Biliyoruz ki, boykot sırasında sağlık kurumuna müracaat eden acil vakalara bakılıyor fakat acil olmasa da bazı vakalar tedavisiz olarak geri çevrildiği zaman halkta bir hayal kırıklığı ortaya çıkmaktadır. Boykot yaparak halkın tedavisini geciktirince, halk bizi neden desteklesin ki??, tam tersine doktora düşmanlaşma eğilimi gelişmesine sebep olabiliriz.

Gittiğiniz ticari kurum boykot yaptığı sebebi ile sizi kapıdan geri çevirse siz o kuruma sempati duyar mısınız? Destekler misiniz? Kendinizin olmayan bir savaşın yenik ve kızgın tarafına dahil mi olursunuz?

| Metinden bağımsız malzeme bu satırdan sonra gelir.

Lemma start_spec F st : SInv F (qhead (core st)) st → params st = default_params →
  ∃ st1, solve_start st = Some st1 ∧ SInv F (qhead (core st)) st1 ∧ core st1 = core st ∧ Kept st st1 ∧
    confls st1 = confls st ∧ learntsize_adjust_confl st1 = d_of_Z 100 ∧ learntsize_adjust_cnt st1 = 100.
Proof.
  intros H Hp. unfold solve_start. rewrite Hp. cbn [learntsize_adjust_start_confl default_params].
  rewrite d_to_int_Z by done. cbn [mbind option_bind]. eexists. split; [done |]. split; [| by split].
  apply (sinv_same F _ st H); try done. apply (si_act _ _ _ H).
Qed.

Lemma room_nonneg F q st : SInv F q st → 0 <= room st.
Proof.
  intros H. apply (region_range (a_region (ca (core st)))), (db_arena _ _ (ci_db _ _ _ _ _ _ (si_cinv _ _ _ H))).
Qed.

(** The end of [solve_]: the model, the contradiction, and level 0. *)
Lemma end_spec F cf st status : ok st = true → IntMap.set_size cf = 0 → Answer F cf st status →
  (status = l_Undef → withinBudget st = false) →
  let st' := solve_end st status in
  Holds F st' ∧ Outcome F (assumptions st) st' status ∧ quiet (st <| ok := ok st' |>) st'.
Proof.
  intros Hok Hcf Ha Hu. unfold solve_end.
  assert (∀ st2, core st2 = core st → conflict st2 = conflict st → stats st2 = stats st → params st2 = params st →
    assumptions st2 = assumptions st → adjust_of st2 = adjust_of st →
    (conflict_budget st2, propagation_budget st2, asynch_interrupt st2) =
      (conflict_budget st, propagation_budget st, asynch_interrupt st) →
    quiet st2 (cancelUntil st2 0) → quiet (st <| ok := ok (cancelUntil st2 0) |>) (cancelUntil st2 0)) as Hquiet.
  { intros st2 E1 E2 E3 E4 E5 E6 E7 [([K1 K2 K3 K4 K5 K6] & Kc & Ka) Kr].
    split; [split; [split; simpl |] |]; try congruence.
    - split; [by rewrite Kc, E3 | by rewrite Ka, E6].
    - unfold room in *. by rewrite E1 in Kr. }
  destruct Ha as [H Hq Hc | q H H0 Ecf Hn | H Hq Hx | H H0 Ecf].
  - change (lb_eqb l_True l_True) with true. cbv iota. fold (full_model st).
    set (st2 := st <| model := full_model st |>).
    assert (SInv F (length (trail (core st2))) st2) as H2 by (apply (sinv_same F _ st H); try done; apply (si_act _ _ _ H)).
    destruct (sinv_cancel0 F st2 H2 Hq) as [H3 E3]. pose proof (cancel_quiet F _ st2 0 H2) as Q.
    pose proof (Hquiet st2 eq_refl eq_refl eq_refl eq_refl eq_refl eq_refl eq_refl Q) as Q'.
    assert (model (cancelUntil st2 0) = full_model st) as Em by (by rewrite cancel_fields).
    destruct (proj1 (proj1 Q)) as [K1 K2 K3 K4 K5 K6].
    split; [| split; [| done]].
    + unfold Holds. rewrite K3. change (ok st2) with (ok st). rewrite Hok. by split.
    + left. rewrite Em, K6. change (nv (core st2)) with (nv (core st)). destruct (model_spec F st H Hc) as [M1 M2].
      split; [done |]. split; [done |]. split; [done |]. unfold full_model.
      rewrite length_fmap, length_seq, (si_next _ _ _ H). unfold nv. lia.
  - change (lb_eqb l_False l_True) with false. change (lb_eqb l_False l_False) with true. cbv iota.
    rewrite Ecf, Hcf. cbn [Z.eqb andb]. set (st2 := st <| ok := false |>).
    assert (SInv F q st2) as H2 by (apply (sinv_same F _ st H); try done; apply (si_act _ _ _ H)).
    pose proof (cancel_quiet F _ st2 0 H2) as Q.
    pose proof (Hquiet st2 eq_refl eq_refl eq_refl eq_refl eq_refl eq_refl eq_refl Q) as Q'.
    destruct (proj1 (proj1 Q)) as [K1 K2 K3 K4 K5 K6].
    split; [| split; [| done]].
    + unfold Holds. rewrite K3. done.
    + right. left. split; [done |]. by rewrite K3.
  - change (lb_eqb l_False l_True) with false. change (lb_eqb l_False l_False) with true. cbv iota.
    destruct (Z.eqb_spec (IntMap.set_size (conflict st)) 0) as [Ez | _].
    { exfalso. apply (proj1 Hx). unfold IntMap.set_size in Ez. apply nil_length_inv. lia. }
    cbn [andb]. destruct (sinv_cancel0 F st H Hq) as [H3 E3]. pose proof (cancel_quiet F _ st 0 H) as Q.
    pose proof (Hquiet st eq_refl eq_refl eq_refl eq_refl eq_refl eq_refl eq_refl Q) as Q'.
    destruct (proj1 (proj1 Q)) as [K1 K2 K3 K4 K5 K6].
    split; [| split; [| done]].
    + unfold Holds. rewrite K3, Hok. by split.
    + right. left. split; [done |]. rewrite K3, Hok, K4. exact Hx.
  - change (lb_eqb l_Undef l_True) with false. change (lb_eqb l_Undef l_False) with false. cbn [andb].
    assert (cancelUntil st 0 = st) as -> by (unfold cancelUntil, decisionLevel; by rewrite H0).
    split; [| split].
    + unfold Holds. rewrite Hok. by split.
    + right. right. auto.
    + split; [| done]. split; [by split | done].
Qed.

Muhtemelen kiminle problemin varsa git onunla çöz, benden ne istiyorsun, bana neden eziyet ediyorsun dersiniz. Benden intikam alacağına git seni üzenden intikam al dersiniz.

Bütün bu anlattıklarım lidersiz toplumlarda ortaya çıkan rastlantısal dağınık kötü oryente olmuş, organize edilmemiş, tepkilerdir. Aslında toplumdaki dip dalgasının yüzeydeki izdüşümüdür. Bir lider olsa ve bu tepkiyi organize etse, ortak karar alınsa ve eşgüdüm ile uygulanan bir eylem yapılsa ve doktorun güvenliğini sağlayan kurum görevlilerinin sağlık hizmetini 3 gün durdurduk diyebilse, işte o zaman vurduğu yerden ses getirir, amacına ulaşır. İşte o zaman halk da bizi destekler. Düşmanımız bile saygı duymaya başlar. Bir lider buluncaya kadar bu kıvamda zaman-zaman köpükleneceğiz. Öyle görünüyor.